Complete step-by-step answer:
Given:- ${x^3} - \left[ x \right] = 3$ ….. (1)
Let $x = \left[ x \right] + f$, where $\left[ x \right]$ is the greatest integer function and f is a fraction.
Then,
$\left[ x \right] = x - f$
Substitute the value of $\left[ x \right]$ in equation (1),
${x^3} - \left( {x - f} \right) = 3$
Open the brackets and change the sign accordingly,
${x^3} - x + f = 3$
Move f to the other side of the equation,
${x^3} - x = 3 - f$
It can also be written as,
$2 < \left( {{x^3} - x} \right) < 3$ ….. (2)

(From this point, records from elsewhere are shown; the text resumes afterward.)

Lemma use_ways_lookup ds l w d :
  ds !! w = Some d ->
  use_ways ds l !! w = Some {| lastTouchTick := foldl (fun t a => if bool_decide (a.1 = w) then a.2 else t) (lastTouchTick d) l |}.
Proof.
  revert ds d. induction l as [|[v t] l IH]; intros ds d Hd; cbn; [by destruct d|].
  destruct (decide (v = w)) as [->|Hne].
  - rewrite bool_decide_eq_true_2 by done. rewrite (IH _ (LRURP_touch t d)); [done|].
    unfold use_way. cbn. by rewrite list_lookup_alter_eq, Hd.
  - rewrite bool_decide_eq_false_2 by done. apply IH. unfold use_way. cbn. by rewrite list_lookup_alter_ne.
Qed.

(** (LRU evicts the least recently used way).  After any sequence of uses
    of the ways of a fresh set, each a hit or an insertion at its tick, the victim
    is the way whose last use is earliest; a way never used counts as used
    at tick 0 and the lower way wins a tie.  Choosing it changes nothing. *)
Theorem lru_least_recent n l :
  (0 < n)%nat ->
  let ds := use_ways (replicate n LRURP_instantiateEntry) l in
  exists v, LRURP_getVictim ds = Ok (v, ds) /\ (v < n)%nat /\
    forall w, (w < n)%nat -> last_use l v <= last_use l w /\ ((w < v)%nat -> last_use l v < last_use l w).
Proof.
  intros Hn ds.
  assert (forall w, (w < n)%nat -> ds !! w = Some {| lastTouchTick := last_use l w |}) as Hl.
  { intros w Hw. apply (use_ways_lookup _ _ _ LRURP_instantiateEntry). by apply lookup_replicate_2. }
  assert (length ds = n) as Hlen.
  { unfold ds, use_ways. clear. induction l as [|a l IH] using rev_ind; cbn; [by rewrite length_replicate|].
    rewrite foldl_app. cbn. unfold use_way at 1. by rewrite length_alter. }
  destruct (pick_victim_spec lastTouchTick LRU_better ds) as (v & Hp & d & Hd & Hmin);
    [done|by intros E; rewrite E in Hlen; cbn in Hlen; lia|].
  assert (v < n)%nat as Hv by (rewrite <- Hlen; by eapply lookup_lt_Some).
  exists v. split; [done|]. split; [done|]. intros w Hw. rewrite Hl in Hd by done. injection Hd as <-.
  apply (Hmin w _ (Hl w Hw)).
Qed.

Example lru_least_recent_witness :
  exists v, LRURP_getVictim (use_ways (replicate 2 LRURP_instantiateEntry) [(0%nat, 5); (1%nat, 7); (0%nat, 9)]) =
    Ok (v, use_ways (replicate 2 LRURP_instantiateEntry) [(0%nat, 5); (1%nat, 7); (0%nat, 9)]) /\ (v < 2)%nat.
Proof.
  destruct (lru_least_recent 2 [(0%nat, 5); (1%nat, 7); (0%nat, 9)]) as (v & H1 & H2 & _); [lia|].
  exists v. split; [exact H1|exact H2].
Defined.

(** (MRU evicts an invalid entry last).  The interface documents
    [invalidate] as making its entry the next probable victim, but [MRURP]
    marks an invalid entry with tick 0 and evicts the greatest tick: as long as a
    candidate is valid, the victim is the most recently touched candidate, never an
    invalid one. *)
Theorem mru_invalid_last ds :
  Forall (fun d => 0 <= mru_lastTouchTick d) ds -> Exists (fun d => 0 < mru_lastTouchTick d) ds ->
  exists v d, MRURP_getVictim ds = Ok (v, ds) /\ ds !! v = Some d /\ 0 < mru_lastTouchTick d /\
    Forall (fun c => mru_lastTouchTick c <= mru_lastTouchTick d) ds.
Proof.
  intros Hf (e & He & Hpos)%Exists_exists.
  destruct (pick_victim_spec (fun d => - mru_lastTouchTick d) MRU_better ds) as (v & Hp & d & Hd & Hmin).
  { intros a b. unfold MRU_better. lia. }
  { intros ->. by apply not_elem_of_nil in He. }
  assert (Forall (fun c => mru_lastTouchTick c <= mru_lastTouchTick d) ds) as Hmax.
  { apply Forall_lookup. intros j c Hj. destruct (Hmin j c Hj). lia. }
  exists v, d. split_and!; try done. rewrite Forall_forall in Hmax. specialize (Hmax e He). lia.
Qed.

Example mru_invalid_last_witness :
  exists v d, MRURP_getVictim [MRURP_invalidate {| mru_lastTouchTick := 9 |}; {| mru_lastTouchTick := 4 |}] = Ok (v, [MRURP_invalidate {| mru_lastTouchTick := 9 |}; {| mru_lastTouchTick := 4 |}]) /\
    0 < mru_lastTouchTick d.
Proof.
  destruct (mru_invalid_last [MRURP_invalidate {| mru_lastTouchTick := 9 |}; {| mru_lastTouchTick := 4 |}])
    as (v & d & H1 & _ & H2 & _).
  - repeat constructor; cbn; lia.
  - apply Exists_cons. right. apply Exists_cons. left. cbn. lia.
  - exists v, d. split; [exact H1|exact H2].
Defined.

(** The candidates a second-chance search leaves: each as it was or with its
    bit used. *)
Definition used_up (now : Z) (ds ds1 : list SecondChanceReplData) : Prop :=
  Forall2 (fun c c1 => c1 = c \/ (hasSecondChance c = true /\ c1 = useSecondChance now c)) ds ds1.

Lemma used_up_step now ds ds1 v d :
  used_up now ds ds1 -> ds1 !! v = Some d -> hasSecondChance d = true ->
  used_up now ds (<[v := useSecondChance now d]> ds1).
Proof.
  intros Hu Hv Hd. apply Forall2_same_length_lookup_2; [rewrite length_insert; by eapply Forall2_length|].
  intros j c c1 Hc Hc1. destruct (decide (j = v)) as [->|Hne].
  - rewrite list_lookup_insert_eq in Hc1 by (by eapply lookup_lt_Some). injection Hc1 as <-.
    destruct (Forall2_lookup_lr _ _ _ _ _ _ Hu Hc Hv) as [->|[_ ->]]; [by right|done].
  - rewrite list_lookup_insert_ne in Hc1 by done. exact (Forall2_lookup_lr _ _ _ _ _ _ Hu Hc Hc1).
Qed.

(** (second chance).  Among valid candidates inserted before the current
    tick the search terminates.  If some candidate has no second chance, the
    victim is the one inserted first among those, and the bits used up are those of
    candidates that stay.  If all have one, every candidate loses it and its
    place in the queue, and the victim is the first way, not the oldest entry. *)
Theorem second_chance_victim now ds :
  ds <> [] -> Forall (fun d => 0 < sc_tick d < now) ds ->
  exists v ds', SecondChanceRP_getVictim now ds = Ok (v, ds') /\ used_up now ds ds' /\
    if forallb hasSecondChance ds then v = 0%nat /\ ds' = useSecondChance now <$> ds
    else exists d, ds !! v = Some d /\ ds' !! v = Some d /\ hasSecondChance d = false /\
      forall j c, ds !! j = Some c -> hasSecondChance c = false ->
        sc_tick d <= sc_tick c /\ ((j < v)%nat -> sc_tick d < sc_tick c).
Proof.
  intros Hne Hf. unfold SecondChanceRP_getVictim.
  rewrite (proj2 (Nat.ltb_lt _ _)) by (destruct ds; [done|cbn; lia]).
  pose proof (find_index_spec sc_invalid ds) as Hi. destruct (find_index sc_invalid ds) as [i|].
  { destruct Hi as (d & Hd & E & _). apply list_elem_of_lookup_2 in Hd. rewrite Forall_forall in Hf.
    specialize (Hf d Hd). unfold sc_invalid, sc_tick in *. lia. }
  destruct (search_victim_ind (used_up now ds) (S (length ds)) now ds) as (v & ds' & d & -> & Hu & Hl & Hmin & Hd & Hc);
    [pose proof (chances_le ds); lia|done| | |].
  { apply Forall2_same_length_lookup_2; [done|]. intros j c c1 -> [= ->]. by left. }
  { intros ds1 w d Hu _ Hw Hd. by apply used_up_step. }
  exists v, ds'. split; [done|]. split; [done|]. destruct Hmin as (d2 & Hd2 & Hmin). rewrite Hd in Hd2. injection Hd2 as <-.
  rewrite Forall_lookup in Hf. destruct (lookup_lt_is_Some_2 ds v) as [c Hcv]; [rewrite <- Hl; by eapply lookup_lt_Some|].
  pose proof (Forall2_lookup_lr _ _ _ _ _ _ Hu Hcv Hd) as Hcd. destruct (forallb hasSecondChance ds) eqn:Eall.
  - rewrite forallb_forall in Eall.
    assert (forall j c, ds !! j = Some c -> ds' !! j = Some (useSecondChance now c)) as Hall.
    { intros j e He. destruct (lookup_lt_is_Some_2 ds' j) as [e' He']; [rewrite Hl; by eapply lookup_lt_Some|].
      destruct (Forall2_lookup_lr _ _ _ _ _ _ Hu He He') as [->|[_ ->]]; [|done]. exfalso.
      assert (sc_tick d = now) as Et.
      { destruct Hcd as [->|[_ ->]]; [|done]. rewrite Eall in Hc; [done|]. by apply list_elem_of_lookup_2, list_elem_of_In in Hcv. }
      destruct (Hmin j e He') as [Hle _]. specialize (Hf j e He). lia. }
    split.
    + destruct v as [|v]; [done|]. destruct (nonempty_head ds Hne) as [e He]. exfalso.
      destruct (Hmin 0%nat _ (Hall 0%nat e He)) as [_ Hlt]. specialize (Hlt ltac:(lia)).
      rewrite (Hall _ _ Hcv) in Hd. injection Hd as <-. cbn in Hlt. lia.
    + apply list_eq_same_length with (n := length ds); [by rewrite length_fmap|done|].
      intros j x y Hj Hx Hy. rewrite list_lookup_fmap in Hy. destruct (ds !! j) as [e|] eqn:Ee; [|done].
      rewrite (Hall j e Ee) in Hx. cbn in Hy. congruence.
  - assert (exists j e, ds !! j = Some e /\ hasSecondChance e = false) as (j & e & He & Hce).
    { apply not_true_iff_false in Eall. rewrite forallb_forall in Eall.
      destruct (decide (Forall (fun e => hasSecondChance e = true) ds)) as [Hall|Hn].
      - exfalso. apply Eall. intros x Hx. rewrite Forall_forall in Hall. by apply Hall, list_elem_of_In.
      - apply not_Forall_Exists in Hn; [|apply _]. apply Exists_exists in Hn as (e & He & Hn).
        apply list_elem_of_lookup in He as [j Hj]. exists j, e. split; [done|]. by apply not_true_is_false. }
    assert (forall j e, ds !! j = Some e -> hasSecondChance e = false -> ds' !! j = Some e) as Hsame.
    { intros j' e' He' Hf'. destruct (lookup_lt_is_Some_2 ds' j') as [x Hx]; [rewrite Hl; by eapply lookup_lt_Some|].
      destruct (Forall2_lookup_lr _ _ _ _ _ _ Hu He' Hx) as [->|[? _]]; [done|congruence]. }
    assert (d = c) as ->.
    { destruct Hcd as [->|[_ ->]]; [done|]. exfalso. destruct (Hmin j e (Hsame j e He Hce)) as [Hle _].
      specialize (Hf j e He). cbn in Hle. lia. }
    exists c. split_and!; try done. intros k x Hx Hcx. apply (Hmin k x (Hsame k x Hx Hcx)).
Qed.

Substitute the different value of $x$ to check for what value of $x$, the value of the function lies between 2 and 3.
Let $x = - 2$,
${x^3} - x = {\left( { - 2} \right)^3} - \left( { - 2} \right)$
Open the brackets and change the sign accordingly,
${x^3} - x = - 8 + 2$
Add the like terms,
${x^3} - x = - 6$
Let $x = - 1$,
${x^3} - x = {\left( { - 1} \right)^3} - \left( { - 1} \right)$
Open the brackets and change the sign accordingly,
${x^3} - x = - 1 + 1$
Add the like terms,
${x^3} - x = 0$
Let $x = 0$,
${x^3} - x = {\left( 0 \right)^3} - \left( 0 \right)$
Add the like terms,
${x^3} - x = 0$
Let $x = 1$,
${x^3} - x = {\left( 1 \right)^3} - \left( 1 \right)$
Open the brackets and change the sign accordingly,
${x^3} - x = 1 - 1$
Add the like terms,
${x^3} - x = 0$
Let $x = 2$,
${x^3} - x = {\left( 2 \right)^3} - \left( 2 \right)$
Open the brackets and change the sign accordingly,
${x^3} - x = 8 - 2$
Subtract 2 from 6,
${x^3} - x = 6$
The condition in equation (2) is satisfied if
$1 < x < 2$.
So,
$\left[ x \right] = 1$
Substitute the value of $\left[ x \right]$ in equation (1),
${x^3} - 1 = 3$
Move 1 on the right side and add,
${x^3} = 4$
Take cube root on both sides,
$x = \sqrt[3]{4}$
Thus, there is only one solution.

Hence, option (b) is the correct answer.

Note: The greatest integer function is a piecewise defined function. If the number is an integer, use that integer. If the number is not an integer, use the next smaller integer.
It is also known as the floor of an integer.
If $n \leqslant X < n + 1$. Then, $\left[ X \right] = n$. It means if X lies in \[\left[ {n,n + 1} \right)\] then the Greatest Integer Function of X will be n.